# [WHAT TO PRODUCE]
Copy out exactly the lines below that run from the one holding "destruct (div_digits c z" to the one holding "destruct (between 0xc2 a 0xdf) eqn:E2.", keeping both of those lines and no others.
EXTRACTED ENTRIES Start Marker
(* ===== verification/Utf8.v ===== *)
(** * UTF-8

    [core::str::from_utf8] and [str::chars], which the authenticator uses to measure a PIN
    in code points: the decoder by the byte ranges of the standard library, and the proof
    that it inverts the encoding of Unicode and accepts nothing else. *)

From stdpp Require Import base tactics numbers list option.
From S2P Require Import Prelude.

Definition between (lo b hi : Z) : bool := (lo <=? b) && (b <=? hi).
Definition continuation (b : Z) : bool := between 0x80 b 0xbf.

(** The range of the second byte of a sequence of three or four. *)
Definition second_of_three (first second : Z) : bool :=
  if first =? 0xe0 then between 0xa0 second 0xbf
  else if first =? 0xed then between 0x80 second 0x9f
  else continuation second.
Definition second_of_four (first second : Z) : bool :=
  if first =? 0xf0 then between 0x90 second 0xbf
  else if first =? 0xf4 then between 0x80 second 0x8f
  else continuation second.

(** The code points, or [None] for [Utf8Error]. *)
Fixpoint from_utf8 (l : bytes) : option (list Z) :=
  match l with
  | [] => Some []
  | a :: l =>
      if between 0 a 0x7f then cons a <$> from_utf8 l
      else if between 0xc2 a 0xdf then
        match l with
        | b :: l =>
            if continuation b then cons ((a - 0xc0) * 64 + (b - 0x80)) <$> from_utf8 l else None
        | [] => None
        end
      else if between 0xe0 a 0xef then
        match l with
        | b :: c :: l =>
            if second_of_three a b && continuation c
            then cons ((a - 0xe0) * 4096 + (b - 0x80) * 64 + (c - 0x80)) <$> from_utf8 l else None
        | _ => None
        end
      else if between 0xf0 a 0xf4 then
        match l with
        | b :: c :: d :: l =>
            if second_of_four a b && continuation c && continuation d
            then cons ((a - 0xf0) * 262144 + (b - 0x80) * 4096 + (c - 0x80) * 64 + (d - 0x80)) <$> from_utf8 l
            else None
        | _ => None
        end
      else None
  end.

(** The encoding, from the definition of UTF-8. *)
Definition scalar_value (c : Z) : Prop := 0 ≤ c < 0xd800 ∨ 0xe000 ≤ c < 0x110000.
Definition encode_utf8 (c : Z) : bytes :=
  if c <? 0x80 then [c]
  else if c <? 0x800 then [0xc0 + c / 64; 0x80 + c mod 64]
  else if c <? 0x10000 then [0xe0 + c / 4096; 0x80 + c / 64 mod 64; 0x80 + c mod 64]
  else [0xf0 + c / 262144; 0x80 + c / 4096 mod 64; 0x80 + c / 64 mod 64; 0x80 + c mod 64].
Definition to_utf8 (s : list Z) : bytes := s ≫= encode_utf8.

(** The digits of a code point in base 64. *)
Lemma digits64 c : c = c / 64 * 64 + c mod 64 ∧ 0 ≤ c mod 64 < 64.
Proof. pose proof (Z.div_mod c 64). pose proof (Z.mod_pos_bound c 64). lia. Qed.

Lemma between_true lo b hi : between lo b hi = true ↔ lo ≤ b ≤ hi.
Proof. unfold between. rewrite andb_true_iff, !Z.leb_le. done. Qed.
Lemma between_false lo b hi : between lo b hi = false ↔ ¬ (lo ≤ b ≤ hi).
Proof. rewrite <- between_true. by destruct (between lo b hi). Qed.

Lemma second_of_three_true a b : second_of_three a b = true ↔
  0x80 ≤ b ≤ 0xbf ∧ (a = 0xe0 → 0xa0 ≤ b) ∧ (a = 0xed → b ≤ 0x9f).
Proof.
  unfold second_of_three, continuation. destruct (Z.eqb_spec a 0xe0); [|destruct (Z.eqb_spec a 0xed)];
    rewrite between_true; lia.
Qed.
Lemma second_of_four_true a b : second_of_four a b = true ↔
  0x80 ≤ b ≤ 0xbf ∧ (a = 0xf0 → 0x90 ≤ b) ∧ (a = 0xf4 → b ≤ 0x8f).
Proof.
  unfold second_of_four, continuation. destruct (Z.eqb_spec a 0xf0); [|destruct (Z.eqb_spec a 0xf4)];
    rewrite between_true; lia.
Qed.

(** One character in front of a text. *)
Lemma from_utf8_encode c l : scalar_value c → from_utf8 (encode_utf8 c ++ l) = cons c <$> from_utf8 l.
Proof.
  intros Hc. unfold scalar_value in Hc. pose proof (digits64 c) as [E0 H0].
  pose proof (digits64 (c / 64)) as [E1 H1]. pose proof (digits64 (c / 64 / 64)) as [E2 H2].
  rewrite (Z.div_div c 64 64) in *; [|lia..]. change (64 * 64) with 4096 in *.
  rewrite (Z.div_div c 4096 64) in *; [|lia..]. change (4096 * 64) with 262144 in *.
  unfold encode_utf8.
  destruct (Z.ltb_spec c 0x80); [|destruct (Z.ltb_spec c 0x800); [|destruct (Z.ltb_spec c 0x10000)]];
    cbn [app from_utf8]; repeat match goal with
    | |- context [between ?lo ?b ?hi] =>
        (rewrite (proj2 (between_true lo b hi)) by lia) || (rewrite (proj2 (between_false lo b hi)) by lia)
    end.
  - done.
  - unfold continuation. rewrite (proj2 (between_true _ _ _)) by lia. by replace (_ + _) with c by lia.
  - unfold continuation. rewrite (proj2 (second_of_three_true _ _)), (proj2 (between_true _ _ _)) by lia.
    cbn [andb]. by replace (_ + _) with c by lia.
  - unfold continuation. rewrite (proj2 (second_of_four_true _ _)), !(proj2 (between_true _ _ _)) by lia.
    cbn [andb]. by replace (_ + _) with c by lia.
Qed.

Lemma from_utf8_to_utf8 s : Forall scalar_value s → from_utf8 (to_utf8 s) = Some s.
Proof.
  induction 1 as [|c s Hc _ IH]; [done|]. cbn [to_utf8 mbind list_bind].
  rewrite from_utf8_encode by done. change (s ≫= encode_utf8) with (to_utf8 s). by rewrite IH.
Qed.

(** The decoder accepts encodings only. *)
Lemma to_utf8_cons c s : to_utf8 (c :: s) = encode_utf8 c ++ to_utf8 s.
Proof. done. Qed.

Lemma div_digits a b c n : 0 < n → 0 ≤ b < n → a = c * n + b → a / n = c ∧ a mod n = b.
Proof.
  intros Hn Hb ->. rewrite Z.add_comm, Z.div_add, Z.mod_add by lia.
  rewrite Z.div_small, Z.mod_small by lia. lia.
Qed.

(** The encoding of a code point given by its digits. *)
Lemma encode_two x y : 2 ≤ x < 32 → 0 ≤ y < 64 → encode_utf8 (x * 64 + y) = [0xc0 + x; 0x80 + y].
Proof.
  intros Hx Hy. destruct (div_digits (x * 64 + y) y x 64) as [E1 E2]; [lia..|].
  unfold encode_utf8. rewrite (proj2 (Z.ltb_ge _ _)), (proj2 (Z.ltb_lt _ _)), E1, E2 by lia. done.
Qed.
Lemma encode_three x y z : 0 ≤ x < 16 → 0 ≤ y < 64 → 0 ≤ z < 64 → 0x800 ≤ x * 4096 + y * 64 + z →
  encode_utf8 (x * 4096 + y * 64 + z) = [0xe0 + x; 0x80 + y; 0x80 + z].
Proof.
  intros Hx Hy Hz Hb. destruct (div_digits (x * 4096 + y * 64 + z) z (x * 64 + y) 64) as [E1 E2]; [lia..|].
  destruct (div_digits (x * 64 + y) y x 64) as [E3 E4]; [lia..|].
  destruct (div_digits (x * 4096 + y * 64 + z) (y * 64 + z) x 4096) as [E5 _]; [lia..|].
  unfold encode_utf8. rewrite (proj2 (Z.ltb_ge _ _)), (proj2 (Z.ltb_ge _ 0x800)), (proj2 (Z.ltb_lt _ _)) by lia.
  by rewrite E5, E1, E2, E4.
Qed.
Lemma encode_four w x y z : 0 ≤ w < 8 → 0 ≤ x < 64 → 0 ≤ y < 64 → 0 ≤ z < 64 →
  0x10000 ≤ w * 262144 + x * 4096 + y * 64 + z →
  encode_utf8 (w * 262144 + x * 4096 + y * 64 + z) = [0xf0 + w; 0x80 + x; 0x80 + y; 0x80 + z].
Proof.
  intros Hw Hx Hy Hz Hb. set (c := w * 262144 + x * 4096 + y * 64 + z) in *.
  destruct (div_digits c z (w * 4096 + x * 64 + y) 64) as [E1 E2]; [lia..|].
  destruct (div_digits (w * 4096 + x * 64 + y) y (w * 64 + x) 64) as [_ E4]; [lia..|].
  destruct (div_digits c (y * 64 + z) (w * 64 + x) 4096) as [E5 _]; [lia..|].
  destruct (div_digits (w * 64 + x) x w 64) as [_ E6]; [lia..|].
  destruct (div_digits c (x * 4096 + y * 64 + z) w 262144) as [E7 _]; [lia..|].
  unfold encode_utf8. rewrite !(proj2 (Z.ltb_ge _ _)) by lia. by rewrite E7, E5, E1, E2, E4, E6.
Qed.

Definition decodes (l : bytes) : Prop := ∀ s, from_utf8 l = Some s → Forall scalar_value s ∧ l = to_utf8 s.

Lemma decodes_cons c l l' s : decodes l → scalar_value c → encode_utf8 c ++ l = l' →
  cons c <$> from_utf8 l = Some s → Forall scalar_value s ∧ l' = to_utf8 s.
Proof.
  intros D Hc <-. destruct (from_utf8 l) as [s'|] eqn:E; [|done]. intros [= <-].
  destruct (D _ E) as [Hs ->]. by split; [constructor|].
Qed.

Ltac byte_ranges := repeat match goal with
  | H : (_ && _)%bool = true |- _ => apply andb_true_iff in H as [? ?]
  | H : continuation _ = true |- _ => unfold continuation in H
  | H : between _ _ _ = true |- _ => apply between_true in H
  | H : between _ _ _ = false |- _ => apply between_false in H
  | H : second_of_three _ _ = true |- _ => apply second_of_three_true in H
  | H : second_of_four _ _ = true |- _ => apply second_of_four_true in H
  end.

Lemma from_utf8_decodes l : decodes l.
Proof.
  remember (length l) as n eqn:En. revert l En. induction (lt_wf n) as [n _ IH]. intros l ->.
  destruct l as [|a l]; [by intros s [= <-]|]. intros s. cbn [from_utf8].
  assert (∀ l', (length l' < length (a :: l))%nat → decodes l') as D by (intros l' Hl; by eapply IH). clear IH.
  destruct (between 0 a 0x7f) eqn:Ea.
  { apply decodes_cons; [apply D; simpl; lia|byte_ranges; unfold scalar_value; lia|].
    byte_ranges. unfold encode_utf8. by rewrite (proj2 (Z.ltb_lt _ _)) by lia. }
  destruct (between 0xc2 a 0xdf) eqn:E2.
  { destruct l as [|b l]; [done|]. destruct (continuation b) eqn:Eb; [|done]. byte_ranges.
    apply decodes_cons; [apply D; simpl; lia|unfold scalar_value; lia|].
    rewrite encode_two by lia. cbn [app]. f_equal; [lia|]. f_equal; lia. }
  destruct (between 0xe0 a 0xef) eqn:E3.
  { destruct l as [|b [|c l]]; [done..|]. destruct (_ && _) eqn:Eb; [|done]. byte_ranges.
    apply decodes_cons; [apply D; simpl; lia|unfold scalar_value; lia|].
    rewrite encode_three by lia. cbn [app]. repeat f_equal; lia. }
  destruct (between 0xf0 a 0xf4) eqn:E4; [|done].
  destruct l as [|b [|c [|d l]]]; [done..|]. destruct (_ && _) eqn:Eb; [|done]. byte_ranges.
  apply decodes_cons; [apply D; simpl; lia|unfold scalar_value; lia|].
  rewrite encode_four by lia. cbn [app]. repeat f_equal; lia.
Qed.

Lemma from_utf8_iff l s : from_utf8 l = Some s ↔ Forall scalar_value s ∧ l = to_utf8 s.
Proof. split; [apply from_utf8_decodes|]. intros [Hs ->]. by apply from_utf8_to_utf8. Qed.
EXTRACTED ENTRIES End Marker
# [EXERCISE SOLUTION]
  destruct (div_digits c z (w * 4096 + x * 64 + y) 64) as [E1 E2]; [lia..|].
  destruct (div_digits (w * 4096 + x * 64 + y) y (w * 64 + x) 64) as [_ E4]; [lia..|].
  destruct (div_digits c (y * 64 + z) (w * 64 + x) 4096) as [E5 _]; [lia..|].
  destruct (div_digits (w * 64 + x) x w 64) as [_ E6]; [lia..|].
  destruct (div_digits c (x * 4096 + y * 64 + z) w 262144) as [E7 _]; [lia..|].
  unfold encode_utf8. rewrite !(proj2 (Z.ltb_ge _ _)) by lia. by rewrite E7, E5, E1, E2, E4, E6.
Qed.

Definition decodes (l : bytes) : Prop := ∀ s, from_utf8 l = Some s → Forall scalar_value s ∧ l = to_utf8 s.

Lemma decodes_cons c l l' s : decodes l → scalar_value c → encode_utf8 c ++ l = l' →
  cons c <$> from_utf8 l = Some s → Forall scalar_value s ∧ l' = to_utf8 s.
Proof.
  intros D Hc <-. destruct (from_utf8 l) as [s'|] eqn:E; [|done]. intros [= <-].
  destruct (D _ E) as [Hs ->]. by split; [constructor|].
Qed.

Ltac byte_ranges := repeat match goal with
  | H : (_ && _)%bool = true |- _ => apply andb_true_iff in H as [? ?]
  | H : continuation _ = true |- _ => unfold continuation in H
  | H : between _ _ _ = true |- _ => apply between_true in H
  | H : between _ _ _ = false |- _ => apply between_false in H
  | H : second_of_three _ _ = true |- _ => apply second_of_three_true in H
  | H : second_of_four _ _ = true |- _ => apply second_of_four_true in H
  end.

Lemma from_utf8_decodes l : decodes l.
Proof.
  remember (length l) as n eqn:En. revert l En. induction (lt_wf n) as [n _ IH]. intros l ->.
  destruct l as [|a l]; [by intros s [= <-]|]. intros s. cbn [from_utf8].
  assert (∀ l', (length l' < length (a :: l))%nat → decodes l') as D by (intros l' Hl; by eapply IH). clear IH.
  destruct (between 0 a 0x7f) eqn:Ea.
  { apply decodes_cons; [apply D; simpl; lia|byte_ranges; unfold scalar_value; lia|].
    byte_ranges. unfold encode_utf8. by rewrite (proj2 (Z.ltb_lt _ _)) by lia. }
  destruct (between 0xc2 a 0xdf) eqn:E2.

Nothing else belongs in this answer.